- [Work request]: Among the lines below, which ones contain the word "eauto"? Copy every such line.

Collected data
(** ** Tactics *)

(** Turn boolean tests on decidable propositions into the propositions. *)
Ltac reflect_bool :=
  repeat match goal with
  | H : bool_decide _ = true |- _ => apply bool_decide_eq_true_1 in H
  | H : bool_decide _ = false |- _ => apply bool_decide_eq_false_1 in H
  | H : Is_true _ |- _ => apply Is_true_eq_true in H
  | H : _ && _ = true |- _ => apply andb_true_iff in H; destruct H
  | H : _ || _ = false |- _ => apply orb_false_iff in H; destruct H
  | H : negb _ = true |- _ => apply negb_true_iff in H
  | H : negb _ = false |- _ => apply negb_false_iff in H
  | |- bool_decide _ = true => apply bool_decide_eq_true_2
  | |- bool_decide _ = false => apply bool_decide_eq_false_2
  | |- negb _ = true => apply negb_true_iff
  | |- negb _ = false => apply negb_false_iff
  end.

(** ** Results *)

Lemma bind_ok {E A B} (m : result E A) (f : A → result E B) b :
  m ≫= f = Ok b ↔ ∃ a, m = Ok a ∧ f a = Ok b.
Proof. destruct m; naive_solver. Qed.

Lemma ensure_ok {E} b (e : E) : ensure b e = Ok tt ↔ b = true.
Proof. destruct b; naive_solver. Qed.

Lemma check_all_ok {E A} (check : A → result E unit) l :
  check_all check l = Ok tt ↔ ∀ x, x ∈ l → check x = Ok tt.
Proof.
  induction l as [|x l IH]; simpl; [set_solver|].
  rewrite bind_ok. setoid_rewrite elem_of_cons. split.
  - intros ([] & Hx & Hl) y [->|Hy]; [done|]. by apply IH.
  - intros H. exists tt. split; [by apply H; left|]. apply IH. auto.
Qed.

Lemma check_all_err {E A} (check : A → result E unit) l e :
  check_all check l = Err e → ∃ x, x ∈ l ∧ check x = Err e.
Proof.
  induction l as [|x l IH]; simpl; [done|].
  destruct (check x) as [[]|e'] eqn:Hx; simpl; intros H.
  - destruct (IH H) as (y & ? & ?). exists y. set_solver.
  - exists x. simplify_eq. set_solver.
Qed.

Lemma collect_ok {E A B} (f : A → result E B) l ys :
  collect f l = Ok ys ↔ Forall2 (λ x y, f x = Ok y) l ys.
Proof.
  revert ys. induction l as [|x l IH]; intros ys; simpl.
  - split; [intros [= <-]; constructor|by inversion 1].
  - rewrite bind_ok. setoid_rewrite bind_ok. split.
    + intros (y & ? & ys' & ?%IH & [= <-]). by constructor.
    + inversion 1 as [|? y ? ys' ? Hl]; subst. apply IH in Hl. eauto.
Qed.

Lemma collect_elem {E A B} (f : A → result E B) l ys y :
  collect f l = Ok ys → y ∈ ys → ∃ x, x ∈ l ∧ f x = Ok y.
Proof.
  rewrite collect_ok. induction 1 as [|x z l ys Hx Hl IH]; [by intros ?%elem_of_nil|].
  intros [->|Hy]%elem_of_cons; [exists x; set_solver|].
  destruct (IH Hy) as (x' & ? & ?). exists x'. set_solver.
Qed.

Lemma collect_err {E A B} (f : A → result E B) l e :
  collect f l = Err e → ∃ x, x ∈ l ∧ f x = Err e.
Proof.
  induction l as [|x l IH]; simpl; [done|].
  destruct (f x) as [y|e'] eqn:Hx; simpl; intros Hl.
  - destruct (collect f l); simpl in Hl; [done|]. simplify_eq.
    destruct IH as (z & ? & ?); [done|]. exists z. set_solver.
  - exists x. simplify_eq. set_solver.
Qed.

Lemma elem_of_option_list {A} (o : option A) x : x ∈ option_list o ↔ o = Some x.
Proof.
  destruct o; simpl; [rewrite list_elem_of_singleton; naive_solver|].
  rewrite elem_of_nil. naive_solver.
Qed.

(** ** Ordered iteration

    [BTreeMap] and [BTreeSet] iterate in the order of their keys.  Maps and
    sets of the model are stdpp's [gmap] and [gset], whose own iteration order
    is unspecified, so the places where the source's order shows go through
    these functions.  Strings are byte sequences, and [String.le] is the
    lexicographic order of their bytes, which is Rust's [Ord for str]. *)

Definition sorted_strings (l : list string) : list string := merge_sort String.le l.

Definition set_keys (X : gset string) : list string := sorted_strings (elements X).

Definition map_keys {A} (m : gmap string A) : list string :=
  sorted_strings (map_to_list m).*1.

Definition map_entries {A} (m : gmap string A) : list (string * A) :=
  omap (λ k, pair k <$> m !! k) (map_keys m).

Lemma elem_of_sorted_strings l x : x ∈ sorted_strings l ↔ x ∈ l.
Proof. unfold sorted_strings. by rewrite merge_sort_Permutation. Qed.

Lemma sorted_strings_sorted l : StronglySorted String.le (sorted_strings l).
Proof. apply StronglySorted_merge_sort; apply _. Qed.

Lemma elem_of_set_keys X x : x ∈ set_keys X ↔ x ∈ X.
Proof. unfold set_keys. by rewrite elem_of_sorted_strings, elem_of_elements. Qed.

Lemma NoDup_set_keys X : NoDup (set_keys X).
Proof.
  unfold set_keys, sorted_strings. rewrite merge_sort_Permutation.
  apply NoDup_elements.
Qed.

Lemma length_set_keys X : length (set_keys X) = size X.
Proof. unfold set_keys, sorted_strings. by rewrite merge_sort_Permutation. Qed.

Lemma elem_of_map_keys {A} (m : gmap string A) k : k ∈ map_keys m ↔ is_Some (m !! k).
Proof.
  unfold map_keys. rewrite elem_of_sorted_strings, list_elem_of_fmap. split.
  - intros ([k' x] & -> & ?%elem_of_map_to_list). simpl. eauto.
  - intros [x Hx]. exists (k, x). by rewrite elem_of_map_to_list.
Qed.

Lemma NoDup_map_keys {A} (m : gmap string A) : NoDup (map_keys m).
Proof.
  unfold map_keys, sorted_strings. rewrite merge_sort_Permutation.
  apply NoDup_fst_map_to_list.
Qed.

Lemma elem_of_map_entries {A} (m : gmap string A) k x :
  (k, x) ∈ map_entries m ↔ m !! k = Some x.
Proof.
  unfold map_entries. rewrite list_elem_of_omap.
  setoid_rewrite elem_of_map_keys. split.
  - intros (k' & _ & H). destruct (m !! k') eqn:?; naive_solver.
  - intros H. exists k. rewrite H. eauto.
Qed.

(** The entries carry the keys of the map, in their order. *)
Lemma map_entries_keys {A} (m : gmap string A) : (map_entries m).*1 = map_keys m.
Proof.
  unfold map_entries. assert (∀ k, k ∈ map_keys m → is_Some (m !! k)) as H
    by (intros k; apply elem_of_map_keys).
  induction (map_keys m) as [|k l IH]; [done|]. simpl.
  destruct (H k) as [x ->]; [by left|]. simpl. f_equal. apply IH. intros k' Hk'. apply H. by right.
Qed.

Lemma NoDup_map_entries {A} (m : gmap string A) : NoDup (map_entries m).*1.
Proof. rewrite map_entries_keys. apply NoDup_map_keys. Qed.

Lemma sum_list_fmap_perm {A} (f : A → nat) l l' :
  l ≡ₚ l' → sum_list (f <$> l) = sum_list (f <$> l').
Proof. induction 1; rewrite ?fmap_cons; cbn [sum_list]; lia. Qed.

(** ** Iteration over sets, as [iter().all] and [iter().any] *)

Definition set_all {A} `{Countable A} (f : A → bool) (X : gset A) : bool :=
  forallb f (elements X).
Definition set_any {A} `{Countable A} (f : A → bool) (X : gset A) : bool :=
  existsb f (elements X).

Lemma forallb_elem {A} (f : A → bool) l :
  forallb f l = true ↔ ∀ x, x ∈ l → f x = true.
Proof. rewrite forallb_forall. by setoid_rewrite <- list_elem_of_In. Qed.

Lemma existsb_elem {A} (f : A → bool) l :
  existsb f l = true ↔ ∃ x, x ∈ l ∧ f x = true.
Proof. rewrite existsb_exists. by setoid_rewrite <- list_elem_of_In. Qed.

Lemma set_all_true {A} `{Countable A} (f : A → bool) (X : gset A) :
  set_all f X = true ↔ ∀ x, x ∈ X → f x = true.
Proof. unfold set_all. rewrite forallb_elem. by setoid_rewrite elem_of_elements. Qed.

Lemma set_any_true {A} `{Countable A} (f : A → bool) (X : gset A) :
  set_any f X = true ↔ ∃ x, x ∈ X ∧ f x = true.
Proof. unfold set_any. rewrite existsb_elem. by setoid_rewrite elem_of_elements. Qed.

(** The sets a loop grows, and shrinks, by a test of the entry it visits. *)
Lemma foldl_grows {S B A} `{Countable A} (Inv : S → Prop) (f : S → B → S) (proj : S → gset A)
    (P : B → A → Prop) :
  (∀ s b, Inv s → Inv (f s b)) →
  (∀ s b x, Inv s → x ∈ proj (f s b) ↔ x ∈ proj s ∨ P b x) →
  ∀ (l : list B) s x, Inv s → x ∈ proj (foldl f s l) ↔ x ∈ proj s ∨ ∃ b, b ∈ l ∧ P b x.
Proof.
  intros Hinv Hstep l. induction l as [|b l IH]; intros s x Hs; simpl.
  - split; [by left|]. intros [?|(b & ?%elem_of_nil & _)]; done.
  - rewrite IH, Hstep by auto. split.
    + intros [[?|?]|(b' & ? & ?)]; [by left|right; exists b; by split; [left|]|].
      right. exists b'. by split; [right|].
    + intros [?|(b' & [->|?]%elem_of_cons & ?)]; [by left; left|by left; right|right; eauto].
Qed.

Lemma foldl_shrinks {S B A} `{Countable A} (Inv : S → Prop) (f : S → B → S) (proj : S → gset A)
    (P : B → A → Prop) :
  (∀ s b, Inv s → Inv (f s b)) →
  (∀ s b x, Inv s → x ∈ proj (f s b) ↔ x ∈ proj s ∧ ¬ P b x) →
  ∀ (l : list B) s x, Inv s → x ∈ proj (foldl f s l) ↔ x ∈ proj s ∧ ¬ ∃ b, b ∈ l ∧ P b x.
Proof.
  intros Hinv Hstep l. induction l as [|b l IH]; intros s x Hs; simpl.
  - split; [|tauto]. intros ?. split; [done|]. by intros (b & ?%elem_of_nil & _).
  - rewrite IH, Hstep by auto. split.
    + intros [[? Hb] Hl]. split; [done|]. intros (b' & [->|?]%elem_of_cons & ?); eauto.
    + intros [? Hl]. split; [split; [done|]|]; [intros ?|intros (b' & ? & ?)]; apply Hl;
        [exists b; by split; [left|]|exists b'; by split; [right|]].
Qed.

Lemma foldl_keeps {S B} (Inv : S → Prop) (f : S → B → S) l s :
  (∀ s b, Inv s → Inv (f s b)) → Inv s → Inv (foldl f s l).
Proof. intros Hf. revert s. induction l; simpl; auto. Qed.

Lemma bool_decide_iff_eq (b1 b2 : bool) : (b1 = true ↔ b2 = true) → b1 = b2.
Proof. destruct b1, b2; naive_solver. Qed.

(** ** Filters and sublists *)

Lemma filter_sublist {A} (P : A → Prop) `{∀ x, Decision (P x)} (l1 l2 : list A) :
  l1 `sublist_of` l2 → filter P l1 `sublist_of` filter P l2.
Proof.
  induction 1 as [|x l1 l2 _ IH|x l1 l2 _ IH]; [done| |]; rewrite !filter_cons;
    destruct (decide (P x)); auto using sublist_skip, sublist_cons.
Qed.

Lemma sublist_Forall {A} (P : A → Prop) (l1 l2 : list A) :
  l1 `sublist_of` l2 → Forall P l2 → Forall P l1.
Proof. rewrite !Forall_forall. eauto using elem_of_sublist. Qed.

Lemma filter_all {A} (P : A → Prop) `{∀ x, Decision (P x)} (l : list A) : (∀ x, P x) → filter P l = l.
Proof. intros HP. induction l as [|x l IH]; [done|]. by rewrite filter_cons_True, IH. Qed.

(** *** Ranges of a list *)

(** [l[i..j]]. *)
Definition part {A} (l : list A) (i j : nat) : list A := take (j - i) (drop i l).

Lemma part_app {A} (l : list A) i j k : i ≤ j → j ≤ k → part l i j ++ part l j k = part l i k.
Proof.
  intros Hij Hjk. unfold part. replace j with (i + (j - i)) at 3 by lia.
  rewrite <- drop_drop, take_take_drop. f_equal. lia.
Qed.

Lemma part_drop {A} (l : list A) i j : i ≤ j → drop i l = part l i j ++ drop j l.
Proof.
  intros Hij. unfold part. replace j with (i + (j - i)) at 2 by lia. by rewrite <- drop_drop, take_drop.
Qed.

- [Reply]:
    + inversion 1 as [|? y ? ys' ? Hl]; subst. apply IH in Hl. eauto.
  - intros ([k' x] & -> & ?%elem_of_map_to_list). simpl. eauto.
  - intros H. exists k. rewrite H. eauto.
    + intros [?|(b' & [->|?]%elem_of_cons & ?)]; [by left; left|by left; right|right; eauto].
    + intros [[? Hb] Hl]. split; [done|]. intros (b' & [->|?]%elem_of_cons & ?); eauto.
Proof. rewrite !Forall_forall. eauto using elem_of_sublist. Qed.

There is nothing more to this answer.